Überfüllte Bahnhöfe und Busstationen, hoffnungslos überlastete Flughäfen, Ausnahmezustand auf Autobahnen. Wenn 1,3 Milliarden Chinesen auf einmal frei haben, und das ganze Land Anfang Oktober von einem geschäftigen Gewusel erfasst wird, nennt sich das in China „Goldene Woche".

Zum Nationalfeiertag am 1. Oktober bekommen alle Chinesen drei Tage frei. Mit Vor- oder Nacharbeit und einem Wochenende kommt man so auf sieben freie Tage am Stück. In diesem Jahr sind es sogar acht Tage, denn in die Goldene Woche fällt ausnahmsweise auch das Mondfest. Ein seltener Luxus, denn ein Großteil der arbeitenden Bevölkerung hat im Jahr lediglich fünf Urlaubstage zur Verfügung. Die Goldene Woche im Oktober ist, neben dem chinesischen Neujahrsfest in Frühling, also für viele berufstätige Chinesen die einzige Gelegenheit länger zu verreisen.

„Ich und meine Mitbewohnerinnen wollen zusammen nach Jiuzhai fahren. Die Landschaft dort ist sehr schön, da wollte ich schon immer mal hin. "

„Zu den feiern Tagen reise ich nach Chongqing und Kunming."

Laut Ctrip, einem großen chinesischen Reiseanbieter, werden zur diesjährigen Goldenen Woche über 650 Millionen Chinesen innerhalb Chinas unterwegs sein. Das bedeutet, jeder zweite Chinese macht sich mit dem Flugzeug, Bus, Zug oder Auto auf den Weg. Im Vergleich zum Vorjahr ist das eine Steigerung von etwa 12 Prozent und ein neuer Rekord. Die Top Drei innerchinesischen Ziele sind Hainan, Yunnan und der Klassiker: die Hauptstadt Beijing.

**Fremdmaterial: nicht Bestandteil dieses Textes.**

(* ===== verification/Socket.v ===== *)
(** * The socket interface (socket.hpp, buffer.hpp, udp_socket.hpp)

    socket::isocket is the interface the programs use every connection
    through: [isocket] is the record of its operations and [IsocketOk] is what
    an implementation promises to its clients. The buffer views of buffer.hpp
    are modelled with their pointer arithmetic. socket::udp, whose header is
    not in the repository, is an implementation whose operations are calls of
    the environment. *)

From Stdlib Require Import ZArith Lia Ascii String.
From stdpp Require Import prelude strings list.
From S2P Require Import Prelude Sys Logic.

(** ** mutable_buffer and const_buffer *)
Module Buffer.
Local Open Scope Z_scope.

(** A view: address of the first byte and number of bytes (a size_t). *)
Record mutable_buffer := mk_mutable { mdata : Z; msize : Z }.
Record const_buffer := mk_const { cdata : Z; csize : Z }.

Definition mutable_empty : mutable_buffer := mk_mutable 0 0.
Definition const_empty : const_buffer := mk_const 0 0.
Definition const_of_mutable (b : mutable_buffer) : const_buffer := mk_const (mdata b) (msize b).

(** [operator+=(n)]. *)
Definition mutable_advance (n : Z) (b : mutable_buffer) : mutable_buffer :=
  let offset := if n <? msize b then n else msize b in
  mk_mutable (mdata b + offset) (msize b - offset).
Definition const_advance (n : Z) (b : const_buffer) : const_buffer :=
  let offset := if n <? csize b then n else csize b in
  mk_const (cdata b + offset) (csize b - offset).

(** The bytes a view covers in a memory. *)
Definition view (mem : Z -> char) (data size : Z) : list char :=
  map (fun i => mem (data + Z.of_nat i)) (seq 0 (Z.to_nat size)).

Lemma view_advance mem data size k :
  0 <= k <= size ->
  view mem (data + k) (size - k) = drop (Z.to_nat k) (view mem data size).
Proof.
  intros Hk. apply list_eq. intros i. unfold view. rewrite lookup_drop, !list_lookup_fmap.
  destruct (decide (i < Z.to_nat (size - k))%nat) as [Hi|Hi].
  - rewrite !lookup_seq_lt by lia. cbn. do 2 f_equal. lia.
  - rewrite !lookup_seq_ge by lia. done.
Qed.

(** [operator+=] drops exactly the first [n] bytes of the view and never
    moves its end: advancing past the end gives an empty view at the end, and
    two advances are one advance by the sum. *)
Theorem const_advance_spec mem b n m :
  0 <= csize b -> 0 <= n -> 0 <= m ->
  let b' := const_advance n b in
  view mem (cdata b') (csize b') = drop (Z.to_nat n) (view mem (cdata b) (csize b)) /\
  cdata b' + csize b' = cdata b + csize b /\ 0 <= csize b' <= csize b /\
  const_advance m b' = const_advance (n + m) b.
Proof.
  intros Hs Hn Hm. unfold const_advance. destruct b as [d s]. cbn in *.
  destruct (Z.ltb_spec n s).
  - rewrite view_advance by lia. split_and!; [done|lia..|].
    destruct (Z.ltb_spec m (s - n)), (Z.ltb_spec (n + m) s); try lia; f_equal; lia.
  - rewrite view_advance by lia. split_and!; [|lia..|].
    + rewrite !drop_ge; [done|unfold view; rewrite length_map, length_seq; lia..].
    + destruct (Z.ltb_spec m (s - s)), (Z.ltb_spec (n + m) s); try lia; f_equal; lia.
Qed.

Lemma const_advance_spec_witness :
  const_advance 3 (const_advance 2 (mk_const 100 10)) = mk_const 105 5.
Proof.
  destruct (const_advance_spec (fun _ => zero) (mk_const 100 10) 2 3
              ltac:(vm_compute; discriminate) ltac:(lia) ltac:(lia)) as (_ & _ & _ & ->).
  reflexivity.
Defined.
End Buffer.

(** ** Traffic on an endpoint *)
Module Socket.
Local Open Scope Z_scope.

Inductive endpoint := SrtEp (s : Z) | UdpEp (fd : Z).
#[global] Instance endpoint_eq_dec : EqDecision endpoint.
Proof. solve_decision. Defined.

(** The payloads a trace receives and the payloads it hands to the network,
    with the endpoint they travel on. Calls that return an error or no bytes
    move nothing. *)
Definition recv_of (e : event) : option (endpoint * list char) :=
  match e with
  | Ev (srt_recvmsg2 s _) (n, d) => if 0 <? n then Some (SrtEp s, d) else None
  | Ev (srt_recvmsg s _) (n, d) => if 0 <? n then Some (SrtEp s, d) else None
  | Ev (udp_read fd _ _) (inl (n, d)) => if 0 <? n then Some (UdpEp fd, d) else None
  | _ => None
  end.
Definition send_of (e : event) : option (endpoint * list char) :=
  match e with
  | Ev (srt_sendmsg2 s d _) n => if 0 <? n then Some (SrtEp s, take (Z.to_nat n) d) else None
  | Ev (srt_sendmsg s d _ _) n => if 0 <? n then Some (SrtEp s, take (Z.to_nat n) d) else None
  | Ev (udp_write fd d _) (inl n) =>
      if 0 <? n then Some (UdpEp fd, take (Z.to_nat n) d) else None
  | _ => None
  end.
Definition received (t : list event) : list (endpoint * list char) := omap recv_of t.
Definition sent (t : list event) : list (endpoint * list char) := omap send_of t.

Lemma received_app t1 t2 : received (t1 ++ t2) = received t1 ++ received t2.
Proof. apply omap_app. Qed.
Lemma sent_app t1 t2 : sent (t1 ++ t2) = sent t1 ++ sent t2.
Proof. apply omap_app. Qed.

(** ** The interface *)
Record isocket (W : Type) := mk_isocket {
  sock_ep : endpoint;
  sock_id : Z;
  sock_is_caller : bool;
  sock_supports_statistics : bool;
  sock_read : Z -> Z -> io W (Z * list char);
  sock_write : list char -> Z -> io W Z }.
Arguments mk_isocket {W}.
Arguments sock_ep {W}.
Arguments sock_id {W}.
Arguments sock_is_caller {W}.
Arguments sock_supports_statistics {W}.
Arguments sock_read {W}.
Arguments sock_write {W}.

(** What reading promises: the bytes returned are exactly the bytes received on
    the endpoint (none when the count is 0), they fit the buffer, nothing is
    sent, and a failure is a socket::exception after which nothing was
    received. What writing promises: the count tells how much of the data was
    handed over. Both only poll, move data and ask for errors ([traffic_call]). *)
Definition read_post (ep : endpoint) (cap : Z) {W} : post (W:=W) (Z * list char) :=
  fun o t _ =>
    sent t = [] /\
    match o with
    | Done (n, d) => n = Z.of_nat (length d) /\ n <= cap /\
                     received t = if 0 <? n then [(ep, d)] else []
    | Throw (SocketException _) => received t = []
    | _ => False
    end.
Definition write_post (ep : endpoint) (data : list char) {W} : post (W:=W) Z :=
  fun o t _ =>
    received t = [] /\
    match o with
    | Done n => 0 <= n <= Z.of_nat (length data) /\
                sent t = if 0 <? n then [(ep, take (Z.to_nat n) data)] else []
    | Throw (SocketException _) => sent t = []
    | _ => False
    end.

Definition traffic_call (c : call) : bool :=
  match c with
  | srt_epoll_wait _ _ _ _ | srt_recvmsg2 _ _ | srt_sendmsg2 _ _ _
  | srt_getlasterror | srt_getlasterror_str
  | udp_read _ _ _ | udp_write _ _ _ => true
  | _ => false
  end.

Class IsocketOk {W} (s : isocket W) : Prop := {
  read_calls cap timeout : only traffic_call (sock_read s cap timeout);
  write_calls data timeout : only traffic_call (sock_write s data timeout);
  read_ok cap timeout w :
    0 <= cap <= CInt.INT_MAX -> wp (sock_read s cap timeout) (read_post (sock_ep s) cap) w;
  write_ok data timeout w :
    Z.of_nat (length data) <= CInt.INT_MAX ->
    wp (sock_write s data timeout) (write_post (sock_ep s) data) w }.

(** The rules for the operations of a socket that keeps the interface. *)
Lemma read_wp {W} (s : isocket W) `{!IsocketOk s} cap timeout w (Q : post (Z * list char)) :
  0 <= cap <= CInt.INT_MAX ->
  (forall o t w', forallb traffic_call (calls t) = true -> read_post (sock_ep s) cap o t w' -> Q o t w') ->
  wp (sock_read s cap timeout) Q w.
Proof.
  intros Hcap HQ. eapply wp_mono; [apply wp_and; [apply read_calls|by apply read_ok]|].
  intros o t w' [Ht Hp]. by apply HQ.
Qed.
Lemma write_wp {W} (s : isocket W) `{!IsocketOk s} data timeout w (Q : post Z) :
  Z.of_nat (length data) <= CInt.INT_MAX ->
  (forall o t w', forallb traffic_call (calls t) = true -> write_post (sock_ep s) data o t w' -> Q o t w') ->
  wp (sock_write s data timeout) Q w.
Proof.
  intros Hlen HQ. eapply wp_mono; [apply wp_and; [apply write_calls|by apply write_ok]|].
  intros o t w' [Ht Hp]. by apply HQ.
Qed.

(** [forwarded r s]: each message of [r], in order, was sent whole, sent in
    part, or lost. *)
Inductive forwarded : list (list char) -> list (list char) -> Prop :=
| fwd_nil : forwarded [] []
| fwd_sent d n r s : (0 < n <= length d)%nat -> forwarded r s -> forwarded (d :: r) (take n d :: s)
| fwd_lost d r s : forwarded r s -> forwarded (d :: r) s.

Lemma forwarded_app r1 s1 r2 s2 :
  forwarded r1 s1 -> forwarded r2 s2 -> forwarded (r1 ++ r2) (s1 ++ s2).
Proof. induction 1; intros; cbn; eauto using forwarded. Qed.

(** A socket that takes every message whole. *)
Definition reliable {W} (sock : isocket W) : Prop :=
  forall data timeout w, Z.of_nat (length data) <= CInt.INT_MAX ->
    wp (sock_write sock data timeout) (fun o _ _ => o = Done (Z.of_nat (length data))) w.

Lemma reliable_write_wp {W} (sock : isocket W) `{!IsocketOk sock} data timeout w (Q : post Z) :
  Z.of_nat (length data) <= CInt.INT_MAX ->
  (forall o t w', forallb traffic_call (calls t) = true ->
     write_post (sock_ep sock) data o t w' ->
     (reliable sock -> o = Done (Z.of_nat (length data))) -> Q o t w') ->
  wp (sock_write sock data timeout) Q w.
Proof.
  intros Hlen HQ. pose proof (write_calls (s := sock) data timeout w) as Ht.
  pose proof (write_ok (s := sock) data timeout w Hlen) as Hp. unfold wp in *.
  destruct (sock_write sock data timeout w) as [[o t] w'] eqn:E.
  apply HQ; [done..|]. intros Hr. specialize (Hr data timeout w Hlen). unfold wp in Hr. by rewrite E in Hr.
Qed.

(** ** socket::udp *)
Section udp.
Context {W : Type} `{Env W}.

Definition udp_ctor (uri : string) : io W (Z * bool) :=
  let! r := invoke (udp_open uri) in
  match r with inl u => ret u | inr msg => throw (SocketException msg) end.
Definition udp_dtor (fd : Z) : io W unit := do! invoke (udp_close fd) in ret tt.

Definition udp_socket (fd : Z) (is_caller : bool) : isocket W := {|
  sock_ep := UdpEp fd; sock_id := fd; sock_is_caller := is_caller;
  sock_supports_statistics := false;
  sock_read cap timeout :=
    let! r := invoke (udp_read fd cap timeout) in
    match r with inl nd => ret nd | inr msg => throw (SocketException msg) end;
  sock_write data timeout :=
    let! r := invoke (udp_write fd data timeout) in
    match r with inl n => ret n | inr msg => throw (SocketException msg) end |}.
End udp.

(** What the documentation of the SRT API and of the UDP socket says of the
    calls that move data. *)
Class SrtOk (W : Type) `{Env W} : Prop := {
  srt_recv_ok s cap w r d w' :
    answer (srt_recvmsg2 s cap) w = ((r, d), w') ->
    r = SRT_ERROR \/ (0 <= r <= cap /\ Z.of_nat (length d) = r);
  srt_send_ok s data len w r w' :
    answer (srt_sendmsg2 s data len) w = (r, w') -> r = SRT_ERROR \/ 0 <= r <= len }.
Class UdpOk (W : Type) `{Env W} : Prop := {
  udp_recv_ok fd cap tmo w n d w' :
    0 <= cap -> answer (udp_read fd cap tmo) w = (inl (n, d), w') ->
    0 <= n <= cap /\ Z.of_nat (length d) = n;
  udp_send_ok fd data tmo w n w' :
    answer (udp_write fd data tmo) w = (inl n, w') -> 0 <= n <= Z.of_nat (length data) }.

(** The answers do not depend on the program state kept next to the environment's. *)
#[global] Instance srt_ok_prod {W S} `{SrtOk W} : SrtOk (W * S).
Proof.
  split; intros until w'; intros [Ha _]%prod_answer; [by eapply srt_recv_ok|by eapply srt_send_ok].
Qed.
#[global] Instance udp_ok_prod {W S} `{UdpOk W} : UdpOk (W * S).
Proof.
  split.
  - intros fd cap tmo w n d w' Hcap [Ha _]%prod_answer. by eapply udp_recv_ok.
  - intros fd data tmo w n w' [Ha _]%prod_answer. by eapply udp_send_ok.
Qed.

#[global] Instance udp_isocket_ok {W} `{UdpOk W} fd c : IsocketOk (W:=W) (udp_socket fd c).
Proof.
  split; [intros; cbn [udp_socket sock_read sock_write]; only_steps..| |].
  - intros cap tmo w Hcap. cbn [sock_read sock_ep udp_socket]. wp_steps. destruct r as [[n d]|msg]; wp_steps.
    + apply udp_recv_ok in Hans as [Hn Hl]; [|lia]. unfold read_post. cbn. destruct (0 <? n); split_and!; (done || lia).
    + done.
  - intros data tmo w Hlen. cbn [sock_write sock_ep udp_socket]. wp_steps. destruct r as [n|msg]; wp_steps.
    + apply udp_send_ok in Hans as Hn. unfold write_post. cbn. destruct (0 <? n); split_and!; (done || lia).
    + done.
Qed.
End Socket.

Die Destinationen und Sehenswürdigkeiten versuchen den Ansturm irgendwie zu bewältigen. Sehenswert sind auf jeden Fall die Bilder der Menschenmassen, die sich über die Chinesische Mauer oder durch die Verbotene Stadt schieben. Wer für letztere eine Eintrittskarte ergattern will muss früh aufstehen. Zu Hochzeiten ist das Ticket-Kontingent bereits mittags erschöpft. Problematisch wird es, wenn das Wetter nicht mitspielt. So mussten im vergangenen Jahr 1000 Besucher notgedrungen auf dem beliebten Berg Huashan übernachten. Die Seilbahnen waren mit dem Wind und dem Menschenauflauf überfordert und konnten die Besuchermassen nicht zurück ins Tal transportieren.

Nicht alle betreiben jedoch Heimattourismus. Wer den Scharen entkommen will und es sich leisten kann, fliegt ins Ausland.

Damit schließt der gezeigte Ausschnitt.